State Key Laboratory of Cognitive Neuroscience and Learning & IDG/McGovern Institute for Brain Research, Beijing Normal University, Beijing 100875, China; College of Life Sciences, Beijing Normal University, Beijing 100875, China.
Cell Rep. 2022 Aug 16;40(7):111221. doi: 10.1016/j.celrep.2022.111221.
Spatial integration of visual information is an important function in the brain. However, neural computation for spatial integration in the visual cortex remains unclear. In this study, we recorded laminar responses in V1 of awake monkeys driven by visual stimuli with grating patches and annuli of different sizes. We find three important response properties related to spatial integration that are significantly different between input and output layers: neurons in output layers have stronger surround suppression, smaller receptive field (RF), and higher sensitivity to grating annuli partially covering their RFs. These interlaminar differences can be explained by a descriptive model composed of two global divisions (normalization) and a local subtraction. Our results suggest suppressions with cascaded normalizations (CNs) are essential for spatial integration and laminar processing in the visual cortex. Interestingly, the features of spatial integration in convolutional neural networks, especially in lower layers, are different from our findings in V1.
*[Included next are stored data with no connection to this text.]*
(** [memcpy(dst + doff, src + soff, n)] on whole objects. *)
Definition memcpy {A} (dst : list A) (doff : Z) (src : list A) (soff n : Z) : result (list A) :=
  if ((0 <=? doff) && (0 <=? soff) && (0 <=? n) &&
      (doff + n <=? Z.of_nat (length dst)) && (soff + n <=? Z.of_nat (length src)))%bool
  then Ok (take (Z.to_nat doff) dst ++ take (Z.to_nat n) (drop (Z.to_nat soff) src) ++
           drop (Z.to_nat (doff + n)) dst)
  else Fault OutOfBounds.

Lemma memcpy_Ok {A} (dst src : list A) doff soff n :
  0 <= doff → 0 <= soff → 0 <= n → doff + n <= Z.of_nat (length dst) →
  soff + n <= Z.of_nat (length src) →
  memcpy dst doff src soff n =
    Ok (take (Z.to_nat doff) dst ++ take (Z.to_nat n) (drop (Z.to_nat soff) src) ++
        drop (Z.to_nat (doff + n)) dst).
Proof. intros. unfold memcpy. case_match; [done|lia]. Qed.

Lemma memcpy_out {A} (dst src : list A) doff soff n :
  Z.of_nat (length dst) < doff + n ∨ Z.of_nat (length src) < soff + n →
  memcpy dst doff src soff n = Fault OutOfBounds.
Proof. intros. unfold memcpy. case_match; [lia|done]. Qed.

(** ** Tactics *)

(** [lia] on goals with division and remainder by constants. *)
Ltac dlia := Z.to_euclidean_division_equations; lia.

(** ** Bounds of bit operations *)

Lemma bits_bound n a :
  0 <= n → 0 <= a → (∀ i, n <= i → Z.testbit a i = false) → a < 2 ^ n.
Proof.
  intros Hn Ha Hb. destruct (decide (a < 2 ^ n)) as [|Hge]; [done|].
  assert (0 < a) by (pose proof (Z.pow_pos_nonneg 2 n); lia).
  assert (n <= Z.log2 a) by (apply Z.log2_le_pow2; lia).
  specialize (Hb (Z.log2 a)). rewrite Z.bit_log2 in Hb by lia. by discriminate Hb.
Qed.

Lemma testbit_above n a i : 0 <= a < 2 ^ n → n <= i → Z.testbit a i = false.
Proof.
  intros Ha Hi. destruct (decide (0 <= n)).
  - destruct (decide (a = 0)) as [->|]; [apply Z.bits_0|].
    apply Z.bits_above_log2; [lia|]. apply Z.log2_lt_pow2; [lia|].
    apply Z.lt_le_trans with (2 ^ n); [lia|]. apply Z.pow_le_mono_r; lia.
  - rewrite Z.pow_neg_r in Ha by lia. lia.
Qed.

Lemma land_bound n a b : 0 <= n → 0 <= a < 2 ^ n → 0 <= Z.land a b < 2 ^ n.
Proof.
  intros Hn Ha. assert (0 <= Z.land a b) by (apply Z.land_nonneg; lia).
  split; [done|]. apply bits_bound; [done..|]. intros i Hi.
  by rewrite Z.land_spec, (testbit_above n a).
Qed.

Lemma lor_bound n a b :
  0 <= n → 0 <= a < 2 ^ n → 0 <= b < 2 ^ n → 0 <= Z.lor a b < 2 ^ n.
Proof.
  intros Hn Ha Hb. assert (0 <= Z.lor a b) by (apply Z.lor_nonneg; lia).
  split; [done|]. apply bits_bound; [done..|]. intros i Hi.
  by rewrite Z.lor_spec, (testbit_above n a), (testbit_above n b).
Qed.

Lemma lxor_bound n a b :
  0 <= n → 0 <= a < 2 ^ n → 0 <= b < 2 ^ n → 0 <= Z.lxor a b < 2 ^ n.
Proof.
  intros Hn Ha Hb. assert (0 <= Z.lxor a b) by (apply Z.lxor_nonneg; lia).
  split; [done|]. apply bits_bound; [done..|]. intros i Hi.
  by rewrite Z.lxor_spec, (testbit_above n a), (testbit_above n b).
Qed.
视觉信息的空间整合是大脑的一项重要功能。然而,视觉皮层中用于空间整合的神经计算仍不清楚。在这项研究中,我们记录了清醒猴子 V1 层对具有不同大小光栅补丁和环的视觉刺激的分层反应。我们发现了三个与空间整合相关的重要反应特性,它们在输入和输出层之间有显著差异:输出层中的神经元具有更强的周围抑制、更小的感受野 (RF) 以及对部分覆盖其 RF 的光栅环的更高敏感性。这些层间差异可以用由两个全局划分(归一化)和一个局部减法组成的描述性模型来解释。我们的结果表明,级联归一化 (CN) 的抑制对于视觉皮层的空间整合和分层处理至关重要。有趣的是,卷积神经网络中空间整合的特征,尤其是在较低层,与我们在 V1 中的发现不同。